[Data shown]
(** The reconnect button stays on screen until the timer of the first click
    has run, because [resetConnection] leaves the status at [error].  Two
    clicks set two timers, and the two calls of [connect] that follow build
    two sockets, both connecting, the ref on the second. *)
Theorem reconnect_clicked_twice_opens_two_sockets (apiUrl : string) (w : World) :
  VoiceStore.connectionStatus (store w) = ConnectionStatus.error ->
  let clicked := click_reconnect (click_reconnect w) in
  let w' := resetConnection_timeout apiUrl (resetConnection_timeout apiUrl clicked) in
  reconnect_button_shown (click_reconnect w) = true
  /\ Hook.sockets (hook w')
     = Hook.sockets (hook (resetConnection w))
       ++ [ReadyState.CONNECTING; ReadyState.CONNECTING]
  /\ Hook.websocketRef (hook w') = Some (S (length (Hook.sockets (hook w)))).
Proof.
  intros Herror clicked w'.
  assert (Hshown : reconnect_button_shown w = true).
  { unfold reconnect_button_shown. by rewrite Herror. }
  assert (Hstatus1 : VoiceStore.connectionStatus (store (resetConnection w))
                     = ConnectionStatus.error).
  { unfold resetConnection. by destruct (Hook.websocketRef (hook w)). }
  assert (Hshown1 : reconnect_button_shown (resetConnection w) = true).
  { unfold reconnect_button_shown. by rewrite Hstatus1. }
  assert (Hclicked : clicked = resetConnection (resetConnection w)).
  { subst clicked. unfold click_reconnect. by rewrite Hshown, Hshown1. }
  destruct (resetConnection_not_open w) as [_ Href1].
  assert (Hhook : Hook.sockets (hook clicked) = Hook.sockets (hook (resetConnection w))
                  /\ Hook.websocketRef (hook clicked) = None).
  { rewrite Hclicked. split; [|apply resetConnection_not_open].
    unfold resetConnection at 1. by rewrite Href1. }
  destruct Hhook as [Hsockets Href].
  assert (Hlen : length (Hook.sockets (hook (resetConnection w)))
                 = length (Hook.sockets (hook w))).
  { unfold resetConnection. destruct (Hook.websocketRef (hook w)); simpl;
      rewrite ?length_alter; reflexivity. }
  unfold resetConnection_timeout in w'.
  destruct (connect_not_open apiUrl clicked) as (_ & Hs1 & Hr1 & _).
  { unfold readyState. rewrite Href. discriminate. }
  destruct (connect_not_open apiUrl (connect apiUrl clicked)) as (_ & Hs2 & Hr2 & _).
  { unfold readyState. rewrite Hr1. simpl. rewrite Hs1.
    rewrite lookup_app_r, Nat.sub_diag by lia. discriminate. }
  split; [unfold click_reconnect; by rewrite Hshown|].
  subst w'. rewrite Hs2, Hr2, Hs1, Hsockets, <- app_assoc, length_app, Hlen. simpl.
  split; [reflexivity|]. f_equal. lia.
Qed.

Lemma reconnect_clicked_twice_opens_two_sockets_witness :
  let clicked := click_reconnect (click_reconnect failed_world) in
  Hook.sockets
    (hook (resetConnection_timeout apiUrl_default
             (resetConnection_timeout apiUrl_default clicked)))
  = [ReadyState.CLOSING; ReadyState.CONNECTING; ReadyState.CONNECTING].
Proof.
  intros clicked.
  destruct (reconnect_clicked_twice_opens_two_sockets apiUrl_default failed_world)
    as (_ & Hsockets & _); [reflexivity | exact Hsockets].
Defined.

(** The record button is disabled exactly when the line under it gives one
    of the four reasons; when it is enabled the line invites to speak or to
    stop, according to the recording flag. *)
Theorem record_button_disabled_iff_reason_shown (c : VoiceInterface.t) (w : World) :
  (record_button_disabled c w = true
   <-> getRecordButtonMessage c w
       ∈ ["Not connected to server"; "Audio not supported in this browser";
          "Microphone access denied"; "Processing your request..."])
  /\ (record_button_disabled c w = false ->
      getRecordButtonMessage c w
      = if VoiceStore.isRecording (store w) then "Listening... Click to stop"
        else "Click to speak").
Proof.
  unfold record_button_disabled, canRecord, getRecordButtonMessage.
  destruct (isConnected w), c as [sugg [] []],
    (VoiceStore.isProcessing (store w)), (VoiceStore.isRecording (store w));
    simpl; (split; [split|]);
    first [ intros _; apply (bool_decide_unpack _); by vm_compute
          | intros H; apply (bool_decide_pack _) in H; by vm_compute in H
          | intros H; discriminate H
          | reflexivity ].
Qed.

(** ** The role checks and the side bar *)

(** [hasRole] holds exactly for a user who is there and whose role is in the
    list; so nobody has a role out of the empty list, and a longer list never
    takes access away. *)
Theorem hasRole_iff (user : option User.t) (roles : list UserRole.t) :
  (Auth.hasRole user roles = true
   <-> exists u, user = Some u /\ User.role u ∈ roles)
  /\ Auth.hasRole user [] = false
  /\ (forall more, Auth.hasRole user roles = true ->
                   Auth.hasRole user (roles ++ more) = true).
Proof.
  unfold Auth.hasRole. destruct user as [u|].
  - split; [|split].
    + rewrite bool_decide_eq_true. split; [eauto|]. by intros (? & [= <-] & ?).
    + apply bool_decide_eq_false. apply not_elem_of_nil.
    + intros more. rewrite !bool_decide_eq_true, elem_of_app. tauto.
  - split; [|split]; [|reflexivity|discriminate].
    split; [discriminate|]. by intros (? & [=] & _).
Qed.

(** Who may use what: an administrator everything, a doctor the doctor
    features only, a patient the patient features only, staff and visitors
    nothing. *)
Theorem feature_access_by_role (user : option User.t) :
  (Auth.canAccessDoctorFeatures user, Auth.canAccessPatientFeatures user,
   Auth.canAccessAdminFeatures user)
  = match User.role <$> user with
    | Some UserRole.ADMIN => (true, true, true)
    | Some UserRole.DOCTOR => (true, false, false)
    | Some UserRole.PATIENT => (false, true, false)
    | Some UserRole.STAFF | None => (false, false, false)
    end.
Proof. destruct user as [[? ? ? [] ? ? ? ? ? ? ? ? ? ? ? ?]|]; reflexivity. Qed.

(** What the side bar shows, by role.  Without a user it is empty; the two
    administration entries show for administrators only; doctors do not get
    the doctors list nor patients the patients list. *)
Theorem side_bar_by_role (user : option User.t) :
  Auth.nav_id <$> Auth.getFilteredNavigationItems user
  = match User.role <$> user with
    | None => []
    | Some UserRole.ADMIN =>
        ["dashboard"; "voice"; "appointments"; "patients"; "doctors"; "admin-users";
         "admin-analytics"]
    | Some UserRole.DOCTOR => ["dashboard"; "voice"; "appointments"; "patients"]
    | Some UserRole.PATIENT => ["dashboard"; "voice"; "appointments"; "doctors"]
    | Some UserRole.STAFF => ["dashboard"; "voice"; "appointments"; "patients"; "doctors"]
    end.
Proof. destruct user as [[? ? ? [] ? ? ? ? ? ? ? ? ? ? ? ?]|]; reflexivity. Qed.

(** ** Requests of the auth store *)

(** A truthy token always ends up as [Authorization: Bearer <token>], even
    when the caller's own headers name an [Authorization]; without a token
    the caller's header, if any, goes through.  The content type is JSON
    unless the caller sets one. *)
Theorem request_headers_authorization (options_headers : option (gmap string string))
    (token : option string) :
  let headers := Auth.request_headers options_headers token in
  headers !! "Authorization"
  = (if truthy token then Some ("Bearer " +:+ default "" token)
     else default ∅ options_headers !! "Authorization")
  /\ headers !! "Content-Type"
     = Some (default "application/json" (default ∅ options_headers !! "Content-Type")).
Proof.
  unfold Auth.request_headers.
  destruct (truthy token); simpl.
  - rewrite lookup_insert_eq, lookup_insert_ne by discriminate.
    split; [reflexivity|].
    rewrite lookup_union. rewrite lookup_singleton_eq.
    by destruct (default ∅ options_headers !! "Content-Type").
  - rewrite !lookup_union, lookup_singleton_eq, lookup_singleton_ne by discriminate.
    split.
    + by destruct (default ∅ options_headers !! "Authorization").
    + by destruct (default ∅ options_headers !! "Content-Type").
Qed.



(** Everything the requests throw is an [Error]. *)
Lemma makeAuthenticatedRequest_throws_Error {A} (fetched : Auth.Fetched A) thrown :
  Auth.makeAuthenticatedRequest fetched = inr thrown -> exists msg, thrown = Auth.Error msg.
Proof. destruct fetched as [|[]| |]; simpl; intros [= <-]; eauto. Qed.

(** The requests that need the session carry its access token as bearer; the
    requests that open or renew a session carry no [Authorization] at all. *)
Theorem requests_carry_the_right_token (API_BASE_URL : string) (s : AuthState.t)
    (data : PartialUser.t) (current new email password : string)
    (registration : RegisterRequest.t) :
  (forall r,
      Auth.updateUser_request API_BASE_URL data s = Some r
      \/ Auth.changePassword_request API_BASE_URL current new s = Some r
      \/ Auth.checkAuth_request API_BASE_URL s = Some r ->
      exists token, AuthState.accessToken s = Some token /\ token <> ""
                    /\ Auth.headers r !! "Authorization" = Some ("Bearer " +:+ token))
  /\ (forall r,
      Auth.refresh_request API_BASE_URL s = Some r
      \/ r = Auth.login_request API_BASE_URL email password
      \/ r = Auth.register_request API_BASE_URL registration ->
      Auth.headers r !! "Authorization" = None).
Proof.
  split.
  - intros r Hr.
    unfold Auth.updateUser_request, Auth.changePassword_request, Auth.checkAuth_request
      in Hr.
    destruct (truthy (AuthState.accessToken s)) eqn:Htoken;
      [|destruct Hr as [|[|]]; discriminate].
    destruct (truthy_inv _ Htoken) as (token & Hsome & Hnonempty).
    exists token. split; [exact Hsome|]. split; [exact Hnonempty|].
    destruct Hr as [[= <-]|[[= <-]|[= <-]]]; simpl;
      unfold Auth.request_headers; rewrite Htoken, Hsome; apply lookup_insert_eq.
  - intros r Hr. unfold Auth.refresh_request in Hr.
    destruct Hr as [Hr|[->| ->]]; [|reflexivity..].
    destruct (truthy (AuthState.refreshToken s)); [|discriminate].
    by injection Hr as <-.
Qed.

(** ** The auth store *)

(** A login that succeeds with an empty access token leaves a session that
    says [isAuthenticated], with the user of the response, and a token that
    every guard of the store takes for none: [updateUser] and
    [changePassword] report [Not authenticated], and [checkAuth] returns at
    once, leaving the session as it is. *)
Theorem login_with_empty_token (response : LoginResponse.t) (s : AuthState.t)
    (update : Auth.Fetched PartialUser.t) (change : Auth.Fetched unit)
    (rounds : list (Auth.Fetched User.t * Auth.Fetched string)) :
  LoginResponse.access_token response = "" ->
  let s' := fst (Auth.login (Auth.ok_json response) s) in
  AuthState.isAuthenticated s' = true
  /\ AuthState.user s' = Some (LoginResponse.user response)
  /\ AuthState.accessToken s' = Some ""
  /\ snd (Auth.updateUser update s') = Some (Auth.Error "Not authenticated")
  /\ snd (Auth.changePassword change s') = Some (Auth.Error "Not authenticated")
  /\ Auth.checkAuth rounds s' = Some s'.
Proof.
  intros Hempty. unfold Auth.login, Auth.updateUser, Auth.changePassword. simpl.
  rewrite Hempty. repeat split. by destruct rounds.
Qed.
[/Data shown]
* Problem details *
Retype, exactly and in full, the lines above from the one containing "unfold resetConnection. by" through the one containing "by rewrite Hstatus1.".

* Worked solution *
  { unfold resetConnection. by destruct (Hook.websocketRef (hook w)). }
  assert (Hshown1 : reconnect_button_shown (resetConnection w) = true).
  { unfold reconnect_button_shown. by rewrite Hstatus1. }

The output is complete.